__Your objective__
Show every line of the data where the word "left" can be found.

◆ ◆ ◆

(** Every branch of [remember_submission]: the entry is refused, it repeats
    the newest entry, or it is appended and the oldest entries go until the
    rest fits. *)
Lemma remember_cases b e :
  history_ok (history_limit b) (history b) ->
  (~ kept_history b e /\ remember_submission e b = Ok b)
  \/ (kept_history b e /\ last (entries (history b)) = Some (he_text e)
      /\ exists h, remember_submission e b = Ok (set_history_value h b)
           /\ history_ok (history_limit b) h /\ entries h = entries (history b)
           /\ entry_ranges h = set_last (he_ranges e) (entry_ranges (history b)))
  \/ (kept_history b e /\ last (entries (history b)) <> Some (he_text e)
      /\ exists k, let h := appended (history b) e in
           remember_submission e b = Ok (set_history_value (trimmed k h) b)
           /\ history_ok (history_limit b) (trimmed k h) /\ (k < length (entries h))%nat
           /\ (forall j, (j < k)%nat -> history_over_limit (history_limit b) (trimmed j h) = true)).
Proof.
  intros [Ha Hl Hm]. unfold remember_submission, kept_history, entry_is_valid.
  destruct (_ || _ || _ || _) eqn:E.
  { left. split; [|done]. intros (H1 & H2 & H3 & H4). rewrite H3 in E.
    rewrite (bool_decide_eq_false_2 _ H1), (proj2 (Z.ltb_ge _ _) H2), (proj2 (Z.eqb_neq _ _) H4) in E. done. }
  bool_to_prop.
  match goal with |- _ \/ (?K /\ _) \/ _ => assert K as HK by done end.
  destruct HK as (Hne & Hmax & Hv & Hnz). right.
  case_bool_decide as Elast; [left|right]; (split; [done|]; split; [done|]).
  - eexists. split; [done|]. split; [|done]. split; [|done..]. destruct Ha. split; simpl; try done.
    by eapply Forall2_set_last.
  - assert (aligned (appended (history b) e)) as Happ by (by apply appended_aligned).
    assert (sat_add u64_MAX (hist_bytes (history b)) (blen (he_text e))
            = hist_bytes (history b) + blen (he_text e)) as ->.
    { unfold sat_add. apply Z.min_r.
      unfold MAX_READLINE_HISTORY_BYTES, MAX_READLINE_HISTORY_ENTRY_BYTES, READLINE_BRACKETED_PASTE_MAX_BYTES, u64_MAX in *. lia. }
    destruct (evict_spec (S (length (entries (appended (history b) e)))) (history_limit b)
                (appended (history b) e)) as (k & Hk & Hlt & Hend & Hbefore); [lia|done| |lia|].
    { simpl. by destruct (entries (history b)). }
    unfold appended in Hk at 1 2. cbn zeta. cbn [entries] in Hk |- *. rewrite Hk. cbn [mbind outcome_bind].
    exists k. split; [done|]. split; [|done].
    unfold history_over_limit in Hend. bool_to_prop. split; [by apply trimmed_aligned|done..].
Qed.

◆ ◆ ◆

__Task response__
  { left. split; [|done]. intros (H1 & H2 & H3 & H4). rewrite H3 in E.
  case_bool_decide as Elast; [left|right]; (split; [done|]; split; [done|]).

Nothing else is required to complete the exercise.